• Assigned task:
For each line of the data that includes the word "address", copy the line.

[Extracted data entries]
Start of Block

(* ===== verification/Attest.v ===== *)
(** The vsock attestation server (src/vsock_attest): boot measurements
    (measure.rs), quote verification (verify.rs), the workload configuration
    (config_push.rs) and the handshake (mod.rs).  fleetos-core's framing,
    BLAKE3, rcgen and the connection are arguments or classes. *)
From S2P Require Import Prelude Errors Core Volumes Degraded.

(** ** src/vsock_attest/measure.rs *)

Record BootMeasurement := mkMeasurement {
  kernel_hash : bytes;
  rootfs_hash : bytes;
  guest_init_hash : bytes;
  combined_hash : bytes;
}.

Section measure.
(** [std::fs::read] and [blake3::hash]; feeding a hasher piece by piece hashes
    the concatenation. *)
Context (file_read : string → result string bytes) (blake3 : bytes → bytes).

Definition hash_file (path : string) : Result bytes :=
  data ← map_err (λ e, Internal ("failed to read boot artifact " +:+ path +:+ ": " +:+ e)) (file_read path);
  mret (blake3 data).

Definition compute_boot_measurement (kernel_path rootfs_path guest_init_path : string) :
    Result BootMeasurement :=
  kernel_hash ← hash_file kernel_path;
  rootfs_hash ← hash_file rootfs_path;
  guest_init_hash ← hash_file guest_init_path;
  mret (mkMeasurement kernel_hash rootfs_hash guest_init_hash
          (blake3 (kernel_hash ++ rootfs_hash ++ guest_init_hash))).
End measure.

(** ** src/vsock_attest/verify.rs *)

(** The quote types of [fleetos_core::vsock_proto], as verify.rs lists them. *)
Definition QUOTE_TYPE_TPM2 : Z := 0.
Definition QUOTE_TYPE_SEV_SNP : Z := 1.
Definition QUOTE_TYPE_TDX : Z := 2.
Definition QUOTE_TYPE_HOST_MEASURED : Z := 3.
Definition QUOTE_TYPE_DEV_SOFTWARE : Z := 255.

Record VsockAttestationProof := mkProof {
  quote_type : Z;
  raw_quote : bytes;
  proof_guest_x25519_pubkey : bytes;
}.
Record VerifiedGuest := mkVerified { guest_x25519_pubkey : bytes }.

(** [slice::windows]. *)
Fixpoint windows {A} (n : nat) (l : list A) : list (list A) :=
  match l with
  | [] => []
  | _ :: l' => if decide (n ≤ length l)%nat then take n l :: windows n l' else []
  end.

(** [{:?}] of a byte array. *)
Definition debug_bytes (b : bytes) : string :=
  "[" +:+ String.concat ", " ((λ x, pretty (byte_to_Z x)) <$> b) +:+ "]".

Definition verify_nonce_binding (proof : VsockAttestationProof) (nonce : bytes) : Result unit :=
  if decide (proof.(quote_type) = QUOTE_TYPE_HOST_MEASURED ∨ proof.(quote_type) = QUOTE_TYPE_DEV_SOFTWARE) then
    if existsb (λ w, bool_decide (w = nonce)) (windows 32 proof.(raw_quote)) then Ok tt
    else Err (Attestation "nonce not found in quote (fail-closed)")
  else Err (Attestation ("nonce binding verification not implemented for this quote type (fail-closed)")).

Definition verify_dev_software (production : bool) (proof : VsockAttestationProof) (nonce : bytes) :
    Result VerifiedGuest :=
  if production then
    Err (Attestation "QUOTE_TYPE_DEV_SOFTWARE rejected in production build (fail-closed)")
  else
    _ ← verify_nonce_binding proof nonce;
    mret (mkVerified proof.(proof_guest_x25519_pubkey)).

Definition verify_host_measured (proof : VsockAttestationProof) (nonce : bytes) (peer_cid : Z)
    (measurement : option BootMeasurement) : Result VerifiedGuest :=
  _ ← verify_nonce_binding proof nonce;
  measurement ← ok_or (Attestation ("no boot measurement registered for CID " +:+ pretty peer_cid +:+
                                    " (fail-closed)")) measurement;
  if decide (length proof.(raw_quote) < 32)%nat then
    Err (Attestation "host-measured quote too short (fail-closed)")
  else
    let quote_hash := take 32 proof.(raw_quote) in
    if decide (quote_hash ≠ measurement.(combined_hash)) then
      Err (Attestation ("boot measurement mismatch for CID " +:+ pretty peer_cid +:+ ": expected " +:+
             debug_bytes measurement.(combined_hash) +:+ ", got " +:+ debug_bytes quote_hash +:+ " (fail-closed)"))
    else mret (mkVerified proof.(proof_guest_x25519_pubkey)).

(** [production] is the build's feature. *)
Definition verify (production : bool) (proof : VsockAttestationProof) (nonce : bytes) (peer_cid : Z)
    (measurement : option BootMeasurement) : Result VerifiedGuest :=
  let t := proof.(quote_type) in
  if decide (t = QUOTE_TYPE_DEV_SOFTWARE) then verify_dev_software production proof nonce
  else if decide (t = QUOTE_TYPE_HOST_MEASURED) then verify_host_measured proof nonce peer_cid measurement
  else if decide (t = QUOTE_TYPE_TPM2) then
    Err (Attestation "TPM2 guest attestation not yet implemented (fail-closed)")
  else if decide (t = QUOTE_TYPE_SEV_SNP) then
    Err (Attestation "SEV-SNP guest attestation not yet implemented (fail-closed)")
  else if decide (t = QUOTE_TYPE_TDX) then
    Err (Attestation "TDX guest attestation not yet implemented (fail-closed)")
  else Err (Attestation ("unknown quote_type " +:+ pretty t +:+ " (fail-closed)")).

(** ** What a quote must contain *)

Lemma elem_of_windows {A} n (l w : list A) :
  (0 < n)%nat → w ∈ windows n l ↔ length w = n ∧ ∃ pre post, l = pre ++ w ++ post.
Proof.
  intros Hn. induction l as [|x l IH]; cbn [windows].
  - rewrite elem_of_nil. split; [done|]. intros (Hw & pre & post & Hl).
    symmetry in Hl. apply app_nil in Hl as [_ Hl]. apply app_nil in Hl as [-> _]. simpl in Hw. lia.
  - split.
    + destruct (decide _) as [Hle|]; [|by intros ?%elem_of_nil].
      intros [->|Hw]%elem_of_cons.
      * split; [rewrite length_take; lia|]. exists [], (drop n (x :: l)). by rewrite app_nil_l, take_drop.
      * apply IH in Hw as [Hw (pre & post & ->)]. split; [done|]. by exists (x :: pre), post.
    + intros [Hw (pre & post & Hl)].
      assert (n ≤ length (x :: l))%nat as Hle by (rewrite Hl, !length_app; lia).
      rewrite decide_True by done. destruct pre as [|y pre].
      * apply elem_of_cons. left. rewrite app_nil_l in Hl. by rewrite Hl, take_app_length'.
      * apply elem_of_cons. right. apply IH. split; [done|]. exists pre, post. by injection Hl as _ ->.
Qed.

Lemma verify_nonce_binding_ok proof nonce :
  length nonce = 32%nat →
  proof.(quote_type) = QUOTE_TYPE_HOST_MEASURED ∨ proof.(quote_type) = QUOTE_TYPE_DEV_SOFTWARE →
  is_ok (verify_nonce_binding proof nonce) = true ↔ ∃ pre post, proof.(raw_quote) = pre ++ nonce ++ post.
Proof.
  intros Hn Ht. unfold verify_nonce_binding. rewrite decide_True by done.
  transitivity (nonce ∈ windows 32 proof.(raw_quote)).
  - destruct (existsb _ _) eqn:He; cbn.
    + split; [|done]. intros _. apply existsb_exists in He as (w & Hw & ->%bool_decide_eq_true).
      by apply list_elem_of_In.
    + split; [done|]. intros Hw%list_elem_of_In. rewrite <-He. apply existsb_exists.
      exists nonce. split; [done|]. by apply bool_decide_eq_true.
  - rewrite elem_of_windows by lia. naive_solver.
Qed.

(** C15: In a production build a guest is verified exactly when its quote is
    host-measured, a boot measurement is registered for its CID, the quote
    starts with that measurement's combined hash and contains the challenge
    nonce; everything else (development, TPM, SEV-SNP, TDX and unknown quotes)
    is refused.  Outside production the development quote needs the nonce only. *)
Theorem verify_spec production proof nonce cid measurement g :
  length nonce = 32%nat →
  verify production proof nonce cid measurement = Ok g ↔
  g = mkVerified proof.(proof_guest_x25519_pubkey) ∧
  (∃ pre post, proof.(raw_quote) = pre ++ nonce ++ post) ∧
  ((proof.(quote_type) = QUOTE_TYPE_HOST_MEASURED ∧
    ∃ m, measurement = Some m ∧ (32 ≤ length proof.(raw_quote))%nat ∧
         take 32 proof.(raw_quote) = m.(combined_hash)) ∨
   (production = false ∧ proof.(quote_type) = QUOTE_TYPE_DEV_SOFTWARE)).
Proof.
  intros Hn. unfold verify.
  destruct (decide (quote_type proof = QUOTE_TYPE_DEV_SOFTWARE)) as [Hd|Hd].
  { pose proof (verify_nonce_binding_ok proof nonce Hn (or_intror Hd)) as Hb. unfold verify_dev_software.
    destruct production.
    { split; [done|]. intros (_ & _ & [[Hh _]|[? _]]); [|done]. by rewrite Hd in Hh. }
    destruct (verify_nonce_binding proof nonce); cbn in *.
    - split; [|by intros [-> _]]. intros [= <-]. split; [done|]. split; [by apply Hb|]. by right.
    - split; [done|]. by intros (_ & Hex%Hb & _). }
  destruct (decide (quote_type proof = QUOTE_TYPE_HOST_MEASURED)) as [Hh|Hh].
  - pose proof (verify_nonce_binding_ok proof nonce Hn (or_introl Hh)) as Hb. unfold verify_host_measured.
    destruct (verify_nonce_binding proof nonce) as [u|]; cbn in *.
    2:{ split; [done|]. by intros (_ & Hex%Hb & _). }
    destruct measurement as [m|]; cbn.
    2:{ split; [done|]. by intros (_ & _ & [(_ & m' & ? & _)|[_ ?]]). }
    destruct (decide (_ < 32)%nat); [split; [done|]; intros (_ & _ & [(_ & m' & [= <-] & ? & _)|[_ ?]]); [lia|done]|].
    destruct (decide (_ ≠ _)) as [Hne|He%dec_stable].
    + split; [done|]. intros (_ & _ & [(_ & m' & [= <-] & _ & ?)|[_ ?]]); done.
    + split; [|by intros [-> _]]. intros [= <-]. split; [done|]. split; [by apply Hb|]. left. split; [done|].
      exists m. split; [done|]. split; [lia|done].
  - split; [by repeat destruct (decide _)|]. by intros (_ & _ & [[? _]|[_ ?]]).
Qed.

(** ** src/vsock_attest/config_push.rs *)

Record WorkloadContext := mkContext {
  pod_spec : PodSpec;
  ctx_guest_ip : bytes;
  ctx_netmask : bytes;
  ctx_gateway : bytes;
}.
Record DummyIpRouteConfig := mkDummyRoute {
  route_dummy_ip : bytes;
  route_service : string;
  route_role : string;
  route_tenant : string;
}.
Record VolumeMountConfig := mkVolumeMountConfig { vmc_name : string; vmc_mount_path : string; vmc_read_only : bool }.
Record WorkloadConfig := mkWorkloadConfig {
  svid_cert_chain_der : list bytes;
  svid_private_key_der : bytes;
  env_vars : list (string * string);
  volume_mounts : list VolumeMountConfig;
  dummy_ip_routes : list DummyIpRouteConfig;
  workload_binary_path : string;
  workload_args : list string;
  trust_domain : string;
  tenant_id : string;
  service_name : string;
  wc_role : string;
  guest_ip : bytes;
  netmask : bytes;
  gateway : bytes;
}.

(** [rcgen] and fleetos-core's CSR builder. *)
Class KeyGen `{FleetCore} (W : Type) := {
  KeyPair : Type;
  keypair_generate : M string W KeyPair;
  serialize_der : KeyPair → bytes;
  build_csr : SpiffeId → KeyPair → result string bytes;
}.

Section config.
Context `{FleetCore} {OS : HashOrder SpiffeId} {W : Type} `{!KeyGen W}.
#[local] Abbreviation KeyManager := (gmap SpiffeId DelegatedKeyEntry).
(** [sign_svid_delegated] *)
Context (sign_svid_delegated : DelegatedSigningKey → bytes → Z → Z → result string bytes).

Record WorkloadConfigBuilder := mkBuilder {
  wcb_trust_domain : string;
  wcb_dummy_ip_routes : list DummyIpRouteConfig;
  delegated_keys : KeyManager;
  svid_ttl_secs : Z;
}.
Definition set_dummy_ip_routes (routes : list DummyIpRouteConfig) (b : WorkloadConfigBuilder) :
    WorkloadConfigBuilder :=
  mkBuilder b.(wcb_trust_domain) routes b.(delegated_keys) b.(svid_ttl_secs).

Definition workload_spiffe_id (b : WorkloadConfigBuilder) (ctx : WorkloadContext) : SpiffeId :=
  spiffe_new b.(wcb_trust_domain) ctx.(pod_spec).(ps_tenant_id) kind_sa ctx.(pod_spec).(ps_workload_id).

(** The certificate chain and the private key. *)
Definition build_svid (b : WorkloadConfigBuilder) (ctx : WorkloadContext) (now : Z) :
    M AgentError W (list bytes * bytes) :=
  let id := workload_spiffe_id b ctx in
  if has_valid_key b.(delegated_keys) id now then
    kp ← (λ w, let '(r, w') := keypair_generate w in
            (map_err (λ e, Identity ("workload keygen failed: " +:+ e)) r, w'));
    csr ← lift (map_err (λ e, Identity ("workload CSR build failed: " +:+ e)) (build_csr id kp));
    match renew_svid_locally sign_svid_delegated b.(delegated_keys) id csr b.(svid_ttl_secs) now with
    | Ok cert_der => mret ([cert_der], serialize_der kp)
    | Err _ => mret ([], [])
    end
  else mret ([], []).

End of Block
Start of Block

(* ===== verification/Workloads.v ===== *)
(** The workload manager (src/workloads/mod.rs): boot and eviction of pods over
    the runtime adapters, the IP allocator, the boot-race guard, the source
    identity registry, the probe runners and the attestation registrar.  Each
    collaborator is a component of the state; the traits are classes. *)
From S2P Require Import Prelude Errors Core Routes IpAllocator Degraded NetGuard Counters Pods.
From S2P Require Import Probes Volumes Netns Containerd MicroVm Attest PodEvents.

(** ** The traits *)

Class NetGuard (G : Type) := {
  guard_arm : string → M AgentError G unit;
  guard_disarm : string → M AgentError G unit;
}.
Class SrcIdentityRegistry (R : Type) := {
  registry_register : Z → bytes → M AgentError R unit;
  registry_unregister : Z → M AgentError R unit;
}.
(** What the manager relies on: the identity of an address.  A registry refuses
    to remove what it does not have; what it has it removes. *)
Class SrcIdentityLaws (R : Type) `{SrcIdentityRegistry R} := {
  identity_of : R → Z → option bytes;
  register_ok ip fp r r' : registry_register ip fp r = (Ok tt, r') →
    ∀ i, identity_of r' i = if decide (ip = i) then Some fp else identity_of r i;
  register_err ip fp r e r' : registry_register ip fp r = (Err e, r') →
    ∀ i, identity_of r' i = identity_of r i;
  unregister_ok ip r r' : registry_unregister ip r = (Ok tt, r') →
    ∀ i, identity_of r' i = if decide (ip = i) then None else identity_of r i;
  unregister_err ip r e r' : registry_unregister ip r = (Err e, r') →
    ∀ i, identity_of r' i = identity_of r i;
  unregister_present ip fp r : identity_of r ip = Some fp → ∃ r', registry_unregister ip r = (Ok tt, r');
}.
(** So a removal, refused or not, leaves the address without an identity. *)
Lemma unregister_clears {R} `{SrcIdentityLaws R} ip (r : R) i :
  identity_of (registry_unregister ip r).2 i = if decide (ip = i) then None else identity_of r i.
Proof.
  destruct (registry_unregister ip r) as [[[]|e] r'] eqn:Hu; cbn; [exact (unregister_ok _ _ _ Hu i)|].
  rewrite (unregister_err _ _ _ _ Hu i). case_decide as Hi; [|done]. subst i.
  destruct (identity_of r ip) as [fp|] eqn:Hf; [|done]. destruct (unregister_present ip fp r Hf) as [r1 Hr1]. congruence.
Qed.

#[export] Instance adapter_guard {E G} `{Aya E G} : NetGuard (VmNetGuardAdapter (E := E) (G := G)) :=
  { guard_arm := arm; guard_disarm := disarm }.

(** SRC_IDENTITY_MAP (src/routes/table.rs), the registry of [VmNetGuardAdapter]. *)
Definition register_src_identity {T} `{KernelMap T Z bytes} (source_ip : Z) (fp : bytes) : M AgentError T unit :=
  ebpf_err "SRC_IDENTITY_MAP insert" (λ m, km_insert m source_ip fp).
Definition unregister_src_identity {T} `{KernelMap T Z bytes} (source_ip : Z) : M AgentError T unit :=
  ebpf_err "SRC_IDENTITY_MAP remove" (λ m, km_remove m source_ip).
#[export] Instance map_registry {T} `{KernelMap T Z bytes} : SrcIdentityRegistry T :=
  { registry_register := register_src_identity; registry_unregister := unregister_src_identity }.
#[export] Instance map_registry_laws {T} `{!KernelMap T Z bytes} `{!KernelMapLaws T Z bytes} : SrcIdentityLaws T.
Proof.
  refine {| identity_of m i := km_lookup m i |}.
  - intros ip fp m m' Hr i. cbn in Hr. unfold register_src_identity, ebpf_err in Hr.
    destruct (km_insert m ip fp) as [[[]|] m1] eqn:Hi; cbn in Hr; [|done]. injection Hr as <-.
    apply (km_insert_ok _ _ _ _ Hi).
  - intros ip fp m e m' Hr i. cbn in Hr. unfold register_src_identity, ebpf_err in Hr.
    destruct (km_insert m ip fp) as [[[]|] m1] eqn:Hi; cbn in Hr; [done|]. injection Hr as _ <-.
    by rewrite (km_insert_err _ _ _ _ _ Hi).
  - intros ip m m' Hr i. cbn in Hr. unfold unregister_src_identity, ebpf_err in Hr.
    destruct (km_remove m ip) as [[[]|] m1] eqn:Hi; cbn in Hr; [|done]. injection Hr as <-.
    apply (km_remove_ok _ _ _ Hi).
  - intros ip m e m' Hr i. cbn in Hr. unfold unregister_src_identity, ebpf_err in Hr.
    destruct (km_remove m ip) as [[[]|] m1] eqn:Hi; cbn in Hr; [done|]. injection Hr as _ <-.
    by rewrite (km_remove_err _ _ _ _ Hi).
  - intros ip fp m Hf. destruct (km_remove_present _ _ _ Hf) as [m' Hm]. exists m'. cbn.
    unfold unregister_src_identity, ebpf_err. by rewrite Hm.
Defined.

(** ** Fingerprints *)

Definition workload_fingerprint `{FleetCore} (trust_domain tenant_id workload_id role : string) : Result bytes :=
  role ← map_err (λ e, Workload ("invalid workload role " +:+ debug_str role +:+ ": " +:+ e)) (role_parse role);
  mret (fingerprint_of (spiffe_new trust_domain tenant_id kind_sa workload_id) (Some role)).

End of Block

• Written solution:
(** What the manager relies on: the identity of an address.  A registry refuses
(** So a removal, refused or not, leaves the address without an identity. *)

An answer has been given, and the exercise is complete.